(* ===== verification/RuntimeSockets.v ===== *)
(** * Socket ownership of the peer runtime

    A socket that an open event hands to the runtime is either owned by the UDP
    binding or closed by exactly one effect: nothing leaks and nothing is closed
    twice.  The proofs compose triples about the ledger, the sockets owned
    together with the sockets closed so far. *)

From S2P Require Import Prelude Endian Messages PacketQueue Platform Session Base64 InnerPacket Timers.
From S2P Require Import Crypto Device Data Identity Admission Handshake Peer PeerController.
From S2P Require Import Abort RuntimeEvents PeerRuntime.
Local Open Scope Z_scope.

(** ** The ledger *)

Definition closed_sockets (effects : EffectBatch) : list Z :=
  omap (fun effect => match effect with Effect_CloseUdpSocket _ socket => Some socket | _ => None end) effects.
Definition owned_sockets (r : PeerRuntime) : list Z :=
  if Binding_IsOpen (m_binding r) then [ub_socket (m_binding r)] else [].
(** The socket an event hands over. *)
Definition opened_sockets (event : PeerEvent) : list Z :=
  match event with
  | Event_UdpBindOpened v => if bo_socket v =? InvalidSocket then [] else [bo_socket v]
  | _ => []
  end.
Definition ledger (s : Handling) : list Z := owned_sockets (hn_self s) ++ closed_sockets (hn_effects s).

(** [m] adds the sockets [l] to the ledger. *)
Definition books {A} (l : list Z) (m : Handler A) : Prop :=
  forall s, wp True m (fun _ s' => ledger s' ≡ₚ l ++ ledger s) s.

Lemma closed_app e e' : closed_sockets (e ++ e') = closed_sockets e ++ closed_sockets e'.
Proof. apply omap_app. Qed.

Section Books.
Lemma spends_HandleSendSuccess event kind s : ready s -> spends 5 (HandleSendSuccess event kind) s (fun _ _ => True).
Proof.
  intros Hr. unfold HandleSendSuccess. apply (spends_first 0 5); [by apply spends_on_self|]. clear s Hr. intros _ s Hr.
  apply (spends_first 1 4).
  { apply spends_self. apply spends_if_so; [done|]. by apply spends_arm. }
  clear s Hr. intros _ s Hr. apply (spends_first 1 3); [by apply spends_cancel|].
  clear s Hr. intros _ s Hr. apply spends_self. rewrite (ready_has_peer s Hr).
  assert (forall k, ready k -> spends 1 (RefreshKeyFreshness (ds_peer event) (ds_occurred_at event)) k (fun _ _ => True))
    as HRefresh by (intros; by apply spends_RefreshKeyFreshness).
  unfold when. destruct kind; repeat (rewrite bool_decide_true by done || rewrite bool_decide_false by done); cbn [andb].
  - by apply spends_ret.
  - apply (spends_first 3 0); [|clear s Hr; intros _ s Hr; by apply spends_ret].
    apply (spends_first 1 2); [by apply spends_arm|]. clear s Hr. intros _ s Hr. apply spends_self.
    apply spends_if; intros _; [|by apply spends_ret].
    apply (spends_first 0 2); [by apply spends_on_self|]. clear s Hr. intros _ s Hr.
    apply (spends_more 1); [by apply spends_effect|lia].
  - by apply spends_ret.
  - apply (spends_first 0 3); [by apply spends_ret|]. clear s Hr. intros _ s Hr.
    apply (spends_first 3 0); [|clear s Hr; intros _ s Hr; by apply spends_ret].
    apply (spends_first 0 3); [apply spends_apply_outcome; auto|]. clear s Hr. intros _ s Hr.
    apply (spends_first 1 2).
    { apply spends_self. apply spends_if_so; [done|]. by apply spends_arm. }
    clear s Hr. intros _ s Hr. apply (spends_first 1 1); [by apply spends_effect|]. auto.
  - do 2 (apply (spends_first 0 3); [by apply spends_ret|]; clear s Hr; intros _ s Hr).
    eapply spends_weaken; [by apply HRefresh|lia|done].
Qed.

Lemma send_failure_tolerated event s : tr_error event = socket_error_send_failed ->
  HandleTransportFailure event s = Some (tt, s).
Proof.
  intros E. unfold HandleTransportFailure. rewrite E. unfold mbind, Run_bind, self, reads. by destruct (_ || _).
Qed.
Lemma spends_tolerated event s : ready s ->
  tr_error event = socket_error_send_failed \/ tr_error event = socket_error_receive_failed ->
  spends 0 (HandleTransportFailure event) s (fun _ _ => True).
Proof.
  intros Hr He. apply spends_self. apply spends_if; intros _; [by apply spends_ret|].
  destruct He as [-> | ->]; by apply spends_ret.
Qed.
Lemma spends_append_nothing (m : Handler unit) s (Hm : forall s, m s = Some (tt, s)) : ready s ->
  spends 0 (Append m) s (fun _ _ => True).
Proof.
  intros Hr _. unfold wp, Append. rewrite Hm. cbn. rewrite app_nil_r. by split_and!; [destruct Hr|lia| |].
Qed.

Lemma spends_HandleSendFailure event kind s : ready s -> ds_error event = socket_error_send_failed ->
  spends 1 (HandleSendFailure event kind) s (fun _ _ => True).
Proof.
  intros Hr He. apply spends_self. rewrite (ready_has_peer s Hr), He. rewrite (bool_decide_true (_ = _)) by done.
  apply (spends_first 0 1).
  { apply spends_if_so; [done|]. apply spends_apply_outcome; auto. }
  clear s Hr. intros _ s Hr. apply spends_self. apply (spends_first 0 1).
  - apply spends_append_nothing; [intros; by apply send_failure_tolerated|done].
  - clear s Hr. intros _ s Hr. apply spends_if_so; [done|]. by apply spends_arm.
Qed.
Lemma spends_completion event s : ready s ->
  ds_error event = socket_error_none \/ ds_error event = socket_error_send_failed ->
  spends 5 (HandlePendingDatagramCompletion event) s (fun _ _ => True).
Proof.
  intros Hr He. apply spends_self. apply spends_if; intros _; [by apply spends_ret|].
  apply (spends_first 0 5); [by apply spends_on_self|]. generalize (pd_kind (m_pending_datagram (id (hn_self s)))).
  clear s Hr. intros kind _ s Hr. apply spends_if; intros Hb; [by apply spends_HandleSendSuccess|].
  apply bool_decide_eq_false in Hb. eapply (spends_weaken 1); [apply spends_HandleSendFailure; [done|] |lia|done].
  by destruct He.
Qed.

________________

* **Problem requirements**
Retype the records, line for line.

* **Task answer**
(* ===== verification/RuntimeSockets.v ===== *)
(** * Socket ownership of the peer runtime

    A socket that an open event hands to the runtime is either owned by the UDP
    binding or closed by exactly one effect: nothing leaks and nothing is closed
    twice.  The proofs compose triples about the ledger, the sockets owned
    together with the sockets closed so far. *)

From S2P Require Import Prelude Endian Messages PacketQueue Platform Session Base64 InnerPacket Timers.
From S2P Require Import Crypto Device Data Identity Admission Handshake Peer PeerController.
From S2P Require Import Abort RuntimeEvents PeerRuntime.
Local Open Scope Z_scope.

(** ** The ledger *)

Definition closed_sockets (effects : EffectBatch) : list Z :=
  omap (fun effect => match effect with Effect_CloseUdpSocket _ socket => Some socket | _ => None end) effects.
Definition owned_sockets (r : PeerRuntime) : list Z :=
  if Binding_IsOpen (m_binding r) then [ub_socket (m_binding r)] else [].
(** The socket an event hands over. *)
Definition opened_sockets (event : PeerEvent) : list Z :=
  match event with
  | Event_UdpBindOpened v => if bo_socket v =? InvalidSocket then [] else [bo_socket v]
  | _ => []
  end.
Definition ledger (s : Handling) : list Z := owned_sockets (hn_self s) ++ closed_sockets (hn_effects s).

(** [m] adds the sockets [l] to the ledger. *)
Definition books {A} (l : list Z) (m : Handler A) : Prop :=
  forall s, wp True m (fun _ s' => ledger s' ≡ₚ l ++ ledger s) s.

Lemma closed_app e e' : closed_sockets (e ++ e') = closed_sockets e ++ closed_sockets e'.
Proof. apply omap_app. Qed.

Section Books.
Lemma spends_HandleSendSuccess event kind s : ready s -> spends 5 (HandleSendSuccess event kind) s (fun _ _ => True).
Proof.
  intros Hr. unfold HandleSendSuccess. apply (spends_first 0 5); [by apply spends_on_self|]. clear s Hr. intros _ s Hr.
  apply (spends_first 1 4).
  { apply spends_self. apply spends_if_so; [done|]. by apply spends_arm. }
  clear s Hr. intros _ s Hr. apply (spends_first 1 3); [by apply spends_cancel|].
  clear s Hr. intros _ s Hr. apply spends_self. rewrite (ready_has_peer s Hr).
  assert (forall k, ready k -> spends 1 (RefreshKeyFreshness (ds_peer event) (ds_occurred_at event)) k (fun _ _ => True))
    as HRefresh by (intros; by apply spends_RefreshKeyFreshness).
  unfold when. destruct kind; repeat (rewrite bool_decide_true by done || rewrite bool_decide_false by done); cbn [andb].
  - by apply spends_ret.
  - apply (spends_first 3 0); [|clear s Hr; intros _ s Hr; by apply spends_ret].
    apply (spends_first 1 2); [by apply spends_arm|]. clear s Hr. intros _ s Hr. apply spends_self.
    apply spends_if; intros _; [|by apply spends_ret].
    apply (spends_first 0 2); [by apply spends_on_self|]. clear s Hr. intros _ s Hr.
    apply (spends_more 1); [by apply spends_effect|lia].
  - by apply spends_ret.
  - apply (spends_first 0 3); [by apply spends_ret|]. clear s Hr. intros _ s Hr.
    apply (spends_first 3 0); [|clear s Hr; intros _ s Hr; by apply spends_ret].
    apply (spends_first 0 3); [apply spends_apply_outcome; auto|]. clear s Hr. intros _ s Hr.
    apply (spends_first 1 2).
    { apply spends_self. apply spends_if_so; [done|]. by apply spends_arm. }
    clear s Hr. intros _ s Hr. apply (spends_first 1 1); [by apply spends_effect|]. auto.
  - do 2 (apply (spends_first 0 3); [by apply spends_ret|]; clear s Hr; intros _ s Hr).
    eapply spends_weaken; [by apply HRefresh|lia|done].
Qed.

Lemma send_failure_tolerated event s : tr_error event = socket_error_send_failed ->
  HandleTransportFailure event s = Some (tt, s).
Proof.
  intros E. unfold HandleTransportFailure. rewrite E. unfold mbind, Run_bind, self, reads. by destruct (_ || _).
Qed.
Lemma spends_tolerated event s : ready s ->
  tr_error event = socket_error_send_failed \/ tr_error event = socket_error_receive_failed ->
  spends 0 (HandleTransportFailure event) s (fun _ _ => True).
Proof.
  intros Hr He. apply spends_self. apply spends_if; intros _; [by apply spends_ret|].
  destruct He as [-> | ->]; by apply spends_ret.
Qed.
Lemma spends_append_nothing (m : Handler unit) s (Hm : forall s, m s = Some (tt, s)) : ready s ->
  spends 0 (Append m) s (fun _ _ => True).
Proof.
  intros Hr _. unfold wp, Append. rewrite Hm. cbn. rewrite app_nil_r. by split_and!; [destruct Hr|lia| |].
Qed.

Lemma spends_HandleSendFailure event kind s : ready s -> ds_error event = socket_error_send_failed ->
  spends 1 (HandleSendFailure event kind) s (fun _ _ => True).
Proof.
  intros Hr He. apply spends_self. rewrite (ready_has_peer s Hr), He. rewrite (bool_decide_true (_ = _)) by done.
  apply (spends_first 0 1).
  { apply spends_if_so; [done|]. apply spends_apply_outcome; auto. }
  clear s Hr. intros _ s Hr. apply spends_self. apply (spends_first 0 1).
  - apply spends_append_nothing; [intros; by apply send_failure_tolerated|done].
  - clear s Hr. intros _ s Hr. apply spends_if_so; [done|]. by apply spends_arm.
Qed.
Lemma spends_completion event s : ready s ->
  ds_error event = socket_error_none \/ ds_error event = socket_error_send_failed ->
  spends 5 (HandlePendingDatagramCompletion event) s (fun _ _ => True).
Proof.
  intros Hr He. apply spends_self. apply spends_if; intros _; [by apply spends_ret|].
  apply (spends_first 0 5); [by apply spends_on_self|]. generalize (pd_kind (m_pending_datagram (id (hn_self s)))).
  clear s Hr. intros kind _ s Hr. apply spends_if; intros Hb; [by apply spends_HandleSendSuccess|].
  apply bool_decide_eq_false in Hb. eapply (spends_weaken 1); [apply spends_HandleSendFailure; [done|] |lia|done].
  by destruct He.
Qed.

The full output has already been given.